Records:
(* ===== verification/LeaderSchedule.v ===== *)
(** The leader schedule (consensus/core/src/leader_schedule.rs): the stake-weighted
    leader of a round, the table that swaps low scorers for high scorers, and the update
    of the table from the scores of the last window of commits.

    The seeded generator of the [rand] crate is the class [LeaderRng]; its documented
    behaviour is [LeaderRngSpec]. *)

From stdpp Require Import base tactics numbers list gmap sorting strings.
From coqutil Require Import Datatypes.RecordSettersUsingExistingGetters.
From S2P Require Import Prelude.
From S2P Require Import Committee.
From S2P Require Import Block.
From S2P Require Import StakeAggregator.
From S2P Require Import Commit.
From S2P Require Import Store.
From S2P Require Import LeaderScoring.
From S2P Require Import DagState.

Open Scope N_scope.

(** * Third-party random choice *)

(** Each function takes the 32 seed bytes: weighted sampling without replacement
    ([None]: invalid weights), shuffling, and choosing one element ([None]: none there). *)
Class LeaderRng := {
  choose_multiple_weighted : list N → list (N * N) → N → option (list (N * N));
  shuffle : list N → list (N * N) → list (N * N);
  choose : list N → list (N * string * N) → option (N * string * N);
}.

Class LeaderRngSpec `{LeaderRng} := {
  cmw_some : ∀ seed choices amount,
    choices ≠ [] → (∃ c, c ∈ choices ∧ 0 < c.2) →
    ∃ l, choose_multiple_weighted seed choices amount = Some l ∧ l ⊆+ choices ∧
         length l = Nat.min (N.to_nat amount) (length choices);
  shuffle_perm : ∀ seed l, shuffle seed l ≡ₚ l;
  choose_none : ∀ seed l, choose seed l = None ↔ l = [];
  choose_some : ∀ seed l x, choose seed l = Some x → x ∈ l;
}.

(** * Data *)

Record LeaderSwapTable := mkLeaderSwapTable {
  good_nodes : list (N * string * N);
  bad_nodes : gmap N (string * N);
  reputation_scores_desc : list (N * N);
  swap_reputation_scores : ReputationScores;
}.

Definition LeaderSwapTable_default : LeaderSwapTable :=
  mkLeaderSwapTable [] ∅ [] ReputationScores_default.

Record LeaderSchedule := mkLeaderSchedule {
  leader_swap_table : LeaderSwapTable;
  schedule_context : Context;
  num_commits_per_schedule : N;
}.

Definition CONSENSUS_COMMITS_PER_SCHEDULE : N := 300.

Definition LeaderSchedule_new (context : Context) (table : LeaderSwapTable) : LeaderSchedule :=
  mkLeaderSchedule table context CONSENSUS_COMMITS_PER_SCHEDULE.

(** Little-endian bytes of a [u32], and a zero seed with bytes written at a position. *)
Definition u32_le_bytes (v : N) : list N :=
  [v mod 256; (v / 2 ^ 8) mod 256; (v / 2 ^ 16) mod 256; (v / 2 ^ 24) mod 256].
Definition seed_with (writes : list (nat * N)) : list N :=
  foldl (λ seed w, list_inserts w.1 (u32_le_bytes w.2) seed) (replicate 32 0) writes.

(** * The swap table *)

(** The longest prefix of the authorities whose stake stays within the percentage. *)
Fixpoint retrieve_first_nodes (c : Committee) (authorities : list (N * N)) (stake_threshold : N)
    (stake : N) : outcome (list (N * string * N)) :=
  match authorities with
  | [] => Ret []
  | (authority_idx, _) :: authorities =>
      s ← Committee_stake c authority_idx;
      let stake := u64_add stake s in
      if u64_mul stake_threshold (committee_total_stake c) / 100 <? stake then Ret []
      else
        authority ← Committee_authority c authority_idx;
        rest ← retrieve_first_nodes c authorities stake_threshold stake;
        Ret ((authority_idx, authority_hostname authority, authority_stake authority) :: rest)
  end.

* * *

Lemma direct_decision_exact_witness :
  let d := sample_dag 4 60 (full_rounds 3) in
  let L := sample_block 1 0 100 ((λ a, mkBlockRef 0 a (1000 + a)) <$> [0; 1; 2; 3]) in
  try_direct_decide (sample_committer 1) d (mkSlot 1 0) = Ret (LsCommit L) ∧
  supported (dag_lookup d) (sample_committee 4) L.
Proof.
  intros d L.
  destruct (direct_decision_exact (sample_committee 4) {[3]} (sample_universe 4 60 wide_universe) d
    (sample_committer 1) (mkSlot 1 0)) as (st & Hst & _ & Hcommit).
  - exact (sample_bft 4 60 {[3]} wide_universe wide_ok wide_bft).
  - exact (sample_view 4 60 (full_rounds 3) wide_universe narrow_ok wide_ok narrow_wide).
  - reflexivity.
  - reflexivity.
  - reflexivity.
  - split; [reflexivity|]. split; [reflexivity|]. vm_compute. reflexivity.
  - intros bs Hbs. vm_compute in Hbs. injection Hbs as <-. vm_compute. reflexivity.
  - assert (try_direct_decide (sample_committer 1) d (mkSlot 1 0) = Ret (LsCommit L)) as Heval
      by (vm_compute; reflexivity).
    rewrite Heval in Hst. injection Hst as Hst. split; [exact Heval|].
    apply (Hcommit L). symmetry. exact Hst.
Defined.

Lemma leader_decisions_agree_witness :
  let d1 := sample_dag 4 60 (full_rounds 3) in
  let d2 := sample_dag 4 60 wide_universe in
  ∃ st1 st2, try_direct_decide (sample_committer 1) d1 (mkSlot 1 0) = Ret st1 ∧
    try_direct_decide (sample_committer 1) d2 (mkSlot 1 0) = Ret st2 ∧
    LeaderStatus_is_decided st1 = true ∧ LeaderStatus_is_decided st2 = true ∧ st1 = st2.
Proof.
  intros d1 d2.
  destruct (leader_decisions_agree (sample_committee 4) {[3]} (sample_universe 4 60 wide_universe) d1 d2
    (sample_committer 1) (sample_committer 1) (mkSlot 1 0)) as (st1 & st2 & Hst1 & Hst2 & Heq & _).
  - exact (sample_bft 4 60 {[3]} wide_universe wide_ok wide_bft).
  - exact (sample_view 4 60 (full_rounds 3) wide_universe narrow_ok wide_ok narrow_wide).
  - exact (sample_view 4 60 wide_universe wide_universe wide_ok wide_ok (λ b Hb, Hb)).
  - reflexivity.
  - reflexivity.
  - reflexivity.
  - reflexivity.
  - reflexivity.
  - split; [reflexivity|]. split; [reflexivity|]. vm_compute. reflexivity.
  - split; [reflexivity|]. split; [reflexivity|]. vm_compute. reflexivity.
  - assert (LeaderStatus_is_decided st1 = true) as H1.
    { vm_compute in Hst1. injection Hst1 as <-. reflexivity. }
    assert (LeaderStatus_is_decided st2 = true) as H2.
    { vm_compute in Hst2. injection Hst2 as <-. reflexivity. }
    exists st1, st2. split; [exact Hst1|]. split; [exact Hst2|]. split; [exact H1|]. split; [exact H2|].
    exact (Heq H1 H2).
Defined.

Problem: Among the lines of the material, find those that hold the word "None" and copy them.

Exercise response:
    ([None]: invalid weights), shuffling, and choosing one element ([None]: none there). *)
  choose_none : ∀ seed l, choose seed l = None ↔ l = [];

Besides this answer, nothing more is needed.